Uses in biological computing
Since 1961, scientists proposed the idea of genetic circuits used for computational tasks. Collaboration between biologists and computing scientists has allowed designing digital logic gates on the metabolism of E. coli. As Lac operon is a two-stage process, genetic regulation in the bacteria is used to realize computing functions. The process is controlled at the transcription stage of DNA into messenger RNA.[130]
Studies are being performed attempting to program E. coli to solve complicated mathematics problems, such as the Hamiltonian path problem.[131]
A computer to control protein production of E. coli within yeast cells has been developed.[132] A method has also been developed to use bacteria to behave as an LCD screen.[133][134]

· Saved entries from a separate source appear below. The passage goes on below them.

(** The outcome is determined by the set of accounts. *)
Lemma finalised_state_fun b order order' s s1 s2 :
  (forall a, a ∈ order <-> a ∈ order') -> finalised_state b order s s1 -> finalised_state b order' s s2 -> s1 = s2.
Proof.
  intros Ho H1 H2.
  assert (stateObjects s1 = stateObjects s2) as E1.
  { apply map_eq. intros a. rewrite (fin_objects _ _ _ _ H1), (fin_objects _ _ _ _ H2).
    by rewrite (decide_ext (a ∈ order) (a ∈ order') _ _ (Ho a)). }
  assert (stateObjectsPending s1 = stateObjectsPending s2) as E2.
  { apply set_eq. intros a. by rewrite (fin_pending _ _ _ _ H1), (fin_pending _ _ _ _ H2), Ho. }
  assert (stateObjectsDirty s1 = stateObjectsDirty s2) as E3.
  { apply set_eq. intros a. by rewrite (fin_dirty _ _ _ _ H1), (fin_dirty _ _ _ _ H2), Ho. }
  assert (stateObjectsDestruct s1 = stateObjectsDestruct s2) as E4.
  { apply set_eq. intros a. by rewrite (fin_destruct _ _ _ _ H1), (fin_destruct _ _ _ _ H2), Ho. }
  destruct (fin_rest _ _ _ _ H1) as (o1 & p1 & d1 & x1 & R1), (fin_rest _ _ _ _ H2) as (o2 & p2 & d2 & x2 & R2).
  subst s1 s2. cbn in *. by subst.
Qed.

Lemma finalise_order b order order' s :
  (forall a, a ∈ order <-> a ∈ order') -> sdb_Finalise order b s = sdb_Finalise order' b s.
Proof.
  intros Ho. unfold sdb_Finalise, gbind, gput. cbn.
  by rewrite (finalised_state_fun b order order' s _ _ Ho (finalise_loop_state b order s) (finalise_loop_state b order' s)).
Qed.

(** ** What queries answer afterwards *)

(** The account is gone. *)
Definition gone (b : bool) (order : list Address) (s : state) (a : Address) : Prop :=
  a ∈ order /\ exists o, stateObjects s !! a = Some o /\ doomed b o = true.

(** The objects of an account that survives. *)
Record survives (d d' : gset Address) (a : Address) (o o' : stateObject) : Prop := {
  sv_Nonce : so_Nonce o' = so_Nonce o;
  sv_Balance : so_Balance o' = so_Balance o;
  sv_Root : so_Root o' = so_Root o;
  sv_CodeHash : so_CodeHash o' = so_CodeHash o;
  sv_code : code_view a o' = code_view a o;
  sv_suicided : suicided o' = suicided o;
  sv_state k : state_view d' a o' k = state_view d a o k
}.

Lemma committed_view_destruct d d' a o k :
  (a ∈ d <-> a ∈ d') -> committed_view d a o k = committed_view d' a o k.
Proof. intros H. unfold committed_view. by rewrite (bool_decide_ext _ _ H). Qed.

Lemma committed_finalise d a o k : committed_view d a (so_finalise o) k = state_view d a o k.
Proof.
  unfold committed_view, state_view, so_finalise. cbn [pendingStorage originStorage so_Root dirtyStorage].
  rewrite lookup_union. unfold committed_view.
  destruct (dirtyStorage o !! k), (pendingStorage o !! k); done.
Qed.

Lemma state_finalise d a o k : state_view d a (so_finalise o) k = state_view d a o k.
Proof. unfold state_view at 1. cbn [so_finalise dirtyStorage]. rewrite lookup_empty. apply committed_finalise. Qed.

Lemma finalised_live b order s s' a :
  finalised_state b order s s' ->
  match live_object s a with
  | None => live_object s' a = None
  | Some o =>
      (gone b order s a /\ live_object s' a = None) \/
      (~ gone b order s a /\ exists o', live_object s' a = Some o' /\
        survives (stateObjectsDestruct s) (stateObjectsDestruct s') a o o' /\
        (a ∈ order -> forall k, committed_view (stateObjectsDestruct s') a o' k = state_view (stateObjectsDestruct s) a o k))
  end.
Proof.
  intros H. assert (~ gone b order s a -> a ∈ stateObjectsDestruct s' <-> a ∈ stateObjectsDestruct s) as Hd.
  { intros Hg. rewrite (fin_destruct _ _ _ _ H). unfold gone in Hg. tauto. }
  assert (forall o, (~ gone b order s a) -> survives (stateObjectsDestruct s) (stateObjectsDestruct s') a o o) as Hsame.
  { intros o Hg. split; try done. intros k. by apply state_view_destruct, Hd. }
  pose proof (fin_objects _ _ _ _ H a) as Hobj. unfold live_object, lookup_object in *. rewrite Hobj. clear Hobj.
  destruct (stateObjects s !! a) as [o|] eqn:Ho.
  - destruct (decide (a ∈ order)) as [Ha|Ha].
    + cbn. unfold finalised. destruct (doomed b o) eqn:Ed.
      * cbn. destruct (deleted o); [done|]. left. split; [|done]. split; [done|]. by exists o.
      * assert (~ gone b order s a) as Hg by (intros (_ & o2 & Ho2 & Hd2); rewrite Ho in Ho2; congruence).
        cbn [deleted so_finalise]. destruct (deleted o); [done|]. right. split; [done|]. exists (so_finalise o).
        split; [done|]. split.
        -- split; try done. intros k. rewrite state_finalise. by apply state_view_destruct, Hd.
        -- intros _ k. rewrite committed_finalise. by apply state_view_destruct, Hd.
    + assert (~ gone b order s a) as Hg by by intros [? _].
      destruct (deleted o); [done|]. right. split; [done|]. exists o. split; [done|]. split; [by apply Hsame|done].
  - assert (~ gone b order s a) as Hg by (intros (_ & o2 & Ho2 & _); congruence).
    assert ((if decide (a ∈ order) then finalised b <$> None else None) = None) as -> by by case_decide.
    destruct (GetAccount a) as [[data|]|]; [|done..]. cbn [deleted newObject]. right. split; [done|].
    eexists. split; [done|]. split; [by apply Hsame|]. intros _ k.
    rewrite (committed_view_destruct _ (stateObjectsDestruct s)) by by apply Hd. unfold state_view. cbn [newObject dirtyStorage].
    by rewrite lookup_empty.
Qed.

Lemma finalised_balance b order s s' a :
  finalised_state b order s s' ->
  (gone b order s a /\ balance_of s' a = 0) \/ (~ gone b order s a /\ balance_of s' a = balance_of s a).
Proof.
  intros H. pose proof (finalised_live b order s s' a H) as Hl. unfold balance_of.
  destruct (live_object s a) as [o|] eqn:Eo.
  - destruct Hl as [[Hg ->]|(Hg & o' & -> & Hs & _)]; [by left|right; split; [done|apply Hs]].
  - rewrite Hl. assert (Decision (gone b order s a)) as [Hg|Hg]; [|by left|by right].
    unfold gone. destruct (decide (a ∈ order)); [|right; tauto].
    destruct (stateObjects s !! a) as [o|]; [|right; by intros (_ & o & ? & _)].
    destruct (doomed b o) eqn:Ed; [left; eauto|right]. intros (_ & o2 & [= <-] & Hd2). congruence.
Qed.

Lemma finalise_loop_grows b order s :
  solvent s ->
  let s' := foldl (fun s addr => finalise_account b addr s) s order in
  solvent s' /\ grows_by 0 (balance_of s) (balance_of s').
Proof.
  revert s. induction order as [|addr order IH]; intros s Hs; cbn [foldl]; [split; [done|by apply grows_same]|].
  pose proof (fun a => finalised_balance b [addr] s _ a (finalise_account_state b addr s)) as Hb.
  set (s1 := finalise_account b addr s) in *.
  assert (solvent s1) as Hs1 by (intros a; destruct (Hb a) as [[_ ->]|[_ ->]]; [done|apply Hs]).
  destruct (IH s1 Hs1) as [Hs' Hg]. split; [done|]. apply (grows_trans 0 0 _ (balance_of s1)); [|done].
  apply (grows_weaken (balance_of s1 addr - balance_of s addr)).
  { destruct (Hb addr) as [[_ ->]|[_ ->]]; [|lia]. specialize (Hs addr). lia. }
  apply (grows_one _ _ addr). intros a. case_decide as Ha; [subst a; lia|].
  destruct (Hb a) as [[[Hin _] _]|[_ ->]]; [|lia]. apply list_elem_of_singleton in Hin. congruence.
Qed.

(** ** The invariant *)

Lemma finalised_object_ok b order s s' :
  finalised_state b order s s' -> state_ok s -> forall a o, lookup_object s' a = Some o -> object_ok a o.
Proof.
  intros H Hok a o. unfold lookup_object. rewrite (fin_objects _ _ _ _ H). intros Ho.
  assert (exists o0, lookup_object s a = Some o0 /\ so_Nonce o0 = so_Nonce o /\ so_CodeHash o0 = so_CodeHash o /\
    code_view a o0 = code_view a o) as (o0 & Ho0 & E1 & E2 & E3).
  { unfold lookup_object. destruct (stateObjects s !! a) as [o0|]; [|by case_decide; exists o].
    exists o0. case_decide; [|by injection Ho as <-]. cbn in Ho. injection Ho as <-. split; [done|].
    unfold finalised. by destruct (doomed b o0). }
  pose proof (ok_objects _ Hok a o0 Ho0) as Hobj. unfold object_ok in *. by rewrite <- E1, <- E2, <- E3.
Qed.

Lemma clear_eq s :
  exists es d r, clearJournalAndRefund s = Ret (tt, set_revisions (fun _ => []) (set_entries (fun _ => es)
    (set_dirties (fun _ => d) (set_refund r s)))) /\ es = [] /\ (entries s <> [] -> r = 0 /\ d = ∅) /\ (r = 0 \/ r = refund s).
Proof.
  unfold clearJournalAndRefund, gbind, gget. cbn. destruct (zlen (entries s) >? 0) eqn:E; zbool.
  - exists [], ∅, 0. split_and!; auto.
  - exists [], (dirties s), (refund s). destruct (entries s) as [|e es] eqn:Ee.
    + split_and!; [|done|done|by right]. unfold gret, gput. f_equal. f_equal. destruct s. cbn in *. by subst.
    + exfalso. unfold zlen in E. cbn [length] in E. lia.
Qed.

Lemma sdb_Finalise_ok order b s :
  state_ok s -> solvent s ->
  wp no_panic (sdb_Finalise order b) (fun _ s' =>
    state_ok s' /\ solvent s' /\ grows_by 0 (balance_of s) (balance_of s') /\
    entries s' = [] /\ validRevisions s' = [] /\
    exists s1, finalised_state b order s s1 /\ (forall a, live_object s' a = live_object s1 a) /\
      stateObjectsDestruct s' = stateObjectsDestruct s1 /\ logs s' = logs s) s.
Proof.
  intros Hok Hsol. unfold sdb_Finalise. apply wp_gbind, wp_gput.
  pose proof (finalise_loop_state b order s) as Hf. destruct (finalise_loop_grows b order s Hsol) as [Hs1 Hg].
  set (s1 := foldl _ _ _) in *. destruct (fin_rest _ _ _ _ Hf) as (o1 & p1 & d1 & x1 & E1). clearbody s1.
  destruct (clear_eq s1) as (es & d & r & Hc & -> & _ & Hr). unfold wp. rewrite Hc.
  set (s2 := set_revisions _ _).
  assert (forall a, lookup_object s2 a = lookup_object s1 a) as Hl by done.
  split_and!; try done.
  - split; cbn.
    + intros a o Ho. apply (finalised_object_ok b order s s1 Hf Hok a o). by rewrite <- Hl.
    + unfold s2. cbn. rewrite E1. apply (ok_access _ Hok).
    + destruct (ok_counters _ Hok) as [H1 H2]. unfold counters_ok, s2. cbn.
      split; [rewrite E1; exact H1|]. destruct Hr as [->| ->]; [done|rewrite E1; exact H2].
    + by intros rv ?%elem_of_nil.
    + constructor.
    + by intros rv ?%elem_of_nil.
  - exists s1. split_and!; try done. unfold s2. cbn. by rewrite E1.
Qed.
End finalise.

In July 2017, separate experiments with E. coli published on Nature showed the potential of using living cells for computing tasks and storing information.[135] A team formed with collaborators of the Biodesign Institute at Arizona State University and Harvard's Wyss Institute for Biologically Inspired Engineering developed a biological computer inside E. coli that responded to a dozen inputs. The team called the computer "ribocomputer", as it was composed of ribonucleic acid.[136][137] Meanwhile, Harvard researchers probed that is possible to store information in bacteria after successfully archiving images and movies in the DNA of living E. coli cells.[138][139] In 2021, a team led by biophysicist Sangram Bagh realized a study with E. coli to solve 2 × 2 maze problems to probe the principle for distributed computing among cells.[140][141]
History
In 1885, the German-Austrian pediatrician Theodor Escherich discovered this organism in the feces of healthy individuals. He called it Bacterium coli commune because it is found in the colon. Early classifications of prokaryotes placed these in a handful of genera based on their shape and motility (at that time Ernst Haeckel's classification of bacteria in the kingdom Monera was in place).[100][142][143]
Bacterium coli was the type species of the now invalid genus Bacterium when it was revealed that the former type species ("Bacterium triloculare") was missing.[144] Following a revision of Bacterium, it was reclassified as Bacillus coli by Migula in 1895[145] and later reclassified in the newly created genus Escherichia, named after its original discoverer, by Aldo Castellani and Albert John Chalmers.[146]
In 1996, an outbreak of E. coli food poisoning occurred in Wishaw, Scotland, killing 21 people.[147][148] This death toll was exceeded in 2011, when the 2011 Germany E. coli O104:H4 outbreak, linked to organic fenugreek sprouts, killed 53 people.